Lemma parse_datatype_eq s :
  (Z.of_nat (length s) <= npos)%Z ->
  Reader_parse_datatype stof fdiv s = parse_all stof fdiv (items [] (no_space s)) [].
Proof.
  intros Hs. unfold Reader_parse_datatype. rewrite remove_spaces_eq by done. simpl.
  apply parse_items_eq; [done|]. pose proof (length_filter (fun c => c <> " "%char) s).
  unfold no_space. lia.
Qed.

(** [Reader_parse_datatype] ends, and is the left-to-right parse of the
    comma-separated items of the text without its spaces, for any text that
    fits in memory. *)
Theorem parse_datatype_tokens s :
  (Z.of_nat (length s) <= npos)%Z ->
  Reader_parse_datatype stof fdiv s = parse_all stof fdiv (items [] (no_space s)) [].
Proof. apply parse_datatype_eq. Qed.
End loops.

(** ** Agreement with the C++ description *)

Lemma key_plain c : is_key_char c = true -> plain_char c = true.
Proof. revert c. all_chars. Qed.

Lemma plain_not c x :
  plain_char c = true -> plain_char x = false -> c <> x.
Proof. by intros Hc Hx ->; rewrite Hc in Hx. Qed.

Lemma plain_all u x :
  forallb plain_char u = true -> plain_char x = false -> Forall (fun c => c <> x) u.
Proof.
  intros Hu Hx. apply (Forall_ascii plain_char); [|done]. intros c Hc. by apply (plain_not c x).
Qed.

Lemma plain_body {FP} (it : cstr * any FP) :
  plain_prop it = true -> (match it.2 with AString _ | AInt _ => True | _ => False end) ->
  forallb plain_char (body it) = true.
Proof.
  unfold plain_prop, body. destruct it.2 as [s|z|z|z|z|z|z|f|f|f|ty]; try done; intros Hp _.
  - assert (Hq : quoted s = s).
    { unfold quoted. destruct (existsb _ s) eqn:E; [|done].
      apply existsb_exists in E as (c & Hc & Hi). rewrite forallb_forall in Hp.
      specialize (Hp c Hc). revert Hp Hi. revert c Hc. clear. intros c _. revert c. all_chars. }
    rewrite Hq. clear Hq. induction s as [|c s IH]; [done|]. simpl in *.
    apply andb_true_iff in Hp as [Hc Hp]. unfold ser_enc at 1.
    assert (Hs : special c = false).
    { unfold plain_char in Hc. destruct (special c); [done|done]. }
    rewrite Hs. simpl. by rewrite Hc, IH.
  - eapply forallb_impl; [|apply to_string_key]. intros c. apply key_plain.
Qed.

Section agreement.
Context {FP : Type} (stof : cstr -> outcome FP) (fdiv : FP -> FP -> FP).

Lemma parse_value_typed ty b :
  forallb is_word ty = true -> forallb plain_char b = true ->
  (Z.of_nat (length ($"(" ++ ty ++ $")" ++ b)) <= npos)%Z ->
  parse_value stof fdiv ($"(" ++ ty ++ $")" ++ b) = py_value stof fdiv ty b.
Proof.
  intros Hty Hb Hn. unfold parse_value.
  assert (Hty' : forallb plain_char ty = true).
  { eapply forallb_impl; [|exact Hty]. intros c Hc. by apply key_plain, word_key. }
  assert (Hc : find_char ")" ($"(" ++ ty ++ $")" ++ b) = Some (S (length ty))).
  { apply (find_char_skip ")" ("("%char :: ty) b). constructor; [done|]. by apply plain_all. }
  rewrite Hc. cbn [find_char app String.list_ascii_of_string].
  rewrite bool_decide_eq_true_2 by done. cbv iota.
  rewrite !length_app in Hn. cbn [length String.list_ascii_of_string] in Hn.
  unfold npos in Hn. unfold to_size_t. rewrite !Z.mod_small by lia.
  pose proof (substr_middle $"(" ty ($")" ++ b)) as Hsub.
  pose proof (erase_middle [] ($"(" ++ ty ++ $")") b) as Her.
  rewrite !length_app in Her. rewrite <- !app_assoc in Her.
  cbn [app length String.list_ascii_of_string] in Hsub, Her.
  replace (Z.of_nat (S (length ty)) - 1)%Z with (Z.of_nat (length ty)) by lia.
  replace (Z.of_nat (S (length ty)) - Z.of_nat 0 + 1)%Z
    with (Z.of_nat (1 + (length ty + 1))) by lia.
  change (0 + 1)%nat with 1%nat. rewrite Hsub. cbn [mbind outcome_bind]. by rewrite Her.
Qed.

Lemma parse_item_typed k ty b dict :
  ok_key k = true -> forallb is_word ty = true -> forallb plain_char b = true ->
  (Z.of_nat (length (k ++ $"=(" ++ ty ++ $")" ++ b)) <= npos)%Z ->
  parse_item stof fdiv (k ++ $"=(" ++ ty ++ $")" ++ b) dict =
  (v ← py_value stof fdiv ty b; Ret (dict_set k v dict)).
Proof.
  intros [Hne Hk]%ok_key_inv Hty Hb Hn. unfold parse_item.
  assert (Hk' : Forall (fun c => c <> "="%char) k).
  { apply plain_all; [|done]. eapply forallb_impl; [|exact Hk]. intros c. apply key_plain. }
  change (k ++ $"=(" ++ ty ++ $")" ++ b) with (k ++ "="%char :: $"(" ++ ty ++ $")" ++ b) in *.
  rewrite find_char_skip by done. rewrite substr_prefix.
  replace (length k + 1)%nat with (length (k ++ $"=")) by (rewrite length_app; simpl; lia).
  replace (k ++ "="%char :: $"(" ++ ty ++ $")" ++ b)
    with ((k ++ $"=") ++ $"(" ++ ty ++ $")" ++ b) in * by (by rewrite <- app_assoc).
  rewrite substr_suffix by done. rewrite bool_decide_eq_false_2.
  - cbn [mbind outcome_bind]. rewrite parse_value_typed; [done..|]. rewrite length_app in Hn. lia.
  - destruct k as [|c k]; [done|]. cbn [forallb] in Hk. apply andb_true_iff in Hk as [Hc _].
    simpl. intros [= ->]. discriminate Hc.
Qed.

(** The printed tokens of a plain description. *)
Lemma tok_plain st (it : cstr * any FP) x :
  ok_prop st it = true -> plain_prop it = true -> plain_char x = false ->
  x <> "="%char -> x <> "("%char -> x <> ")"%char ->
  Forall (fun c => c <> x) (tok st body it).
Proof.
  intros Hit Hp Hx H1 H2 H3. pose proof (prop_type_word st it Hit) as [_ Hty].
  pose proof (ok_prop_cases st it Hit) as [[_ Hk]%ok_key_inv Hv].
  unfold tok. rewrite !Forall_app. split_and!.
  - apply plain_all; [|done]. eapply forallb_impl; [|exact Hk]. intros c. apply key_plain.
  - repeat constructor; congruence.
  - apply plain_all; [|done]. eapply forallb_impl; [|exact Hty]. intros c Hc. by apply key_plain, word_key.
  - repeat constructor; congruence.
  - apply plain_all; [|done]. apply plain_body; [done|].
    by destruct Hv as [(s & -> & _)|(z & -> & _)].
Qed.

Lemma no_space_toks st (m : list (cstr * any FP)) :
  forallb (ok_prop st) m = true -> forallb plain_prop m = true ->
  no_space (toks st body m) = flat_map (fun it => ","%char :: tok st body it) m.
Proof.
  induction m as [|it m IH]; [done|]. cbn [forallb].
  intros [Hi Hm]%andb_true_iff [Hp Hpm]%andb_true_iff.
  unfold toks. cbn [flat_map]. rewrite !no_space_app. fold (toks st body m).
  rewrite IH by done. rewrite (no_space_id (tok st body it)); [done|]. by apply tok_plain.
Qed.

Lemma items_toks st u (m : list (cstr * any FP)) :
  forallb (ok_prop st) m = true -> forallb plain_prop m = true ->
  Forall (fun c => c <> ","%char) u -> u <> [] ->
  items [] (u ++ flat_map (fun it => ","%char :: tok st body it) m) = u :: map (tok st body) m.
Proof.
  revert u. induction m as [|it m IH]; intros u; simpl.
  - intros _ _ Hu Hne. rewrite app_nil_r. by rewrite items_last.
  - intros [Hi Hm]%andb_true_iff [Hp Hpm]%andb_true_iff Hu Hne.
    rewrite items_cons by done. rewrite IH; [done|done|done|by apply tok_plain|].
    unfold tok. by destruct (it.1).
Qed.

_ _ _ _

- [How to complete this task]: Respond with one number, namely the count of lines in the entries above that hold the word "change".

- [Output for this task]: 2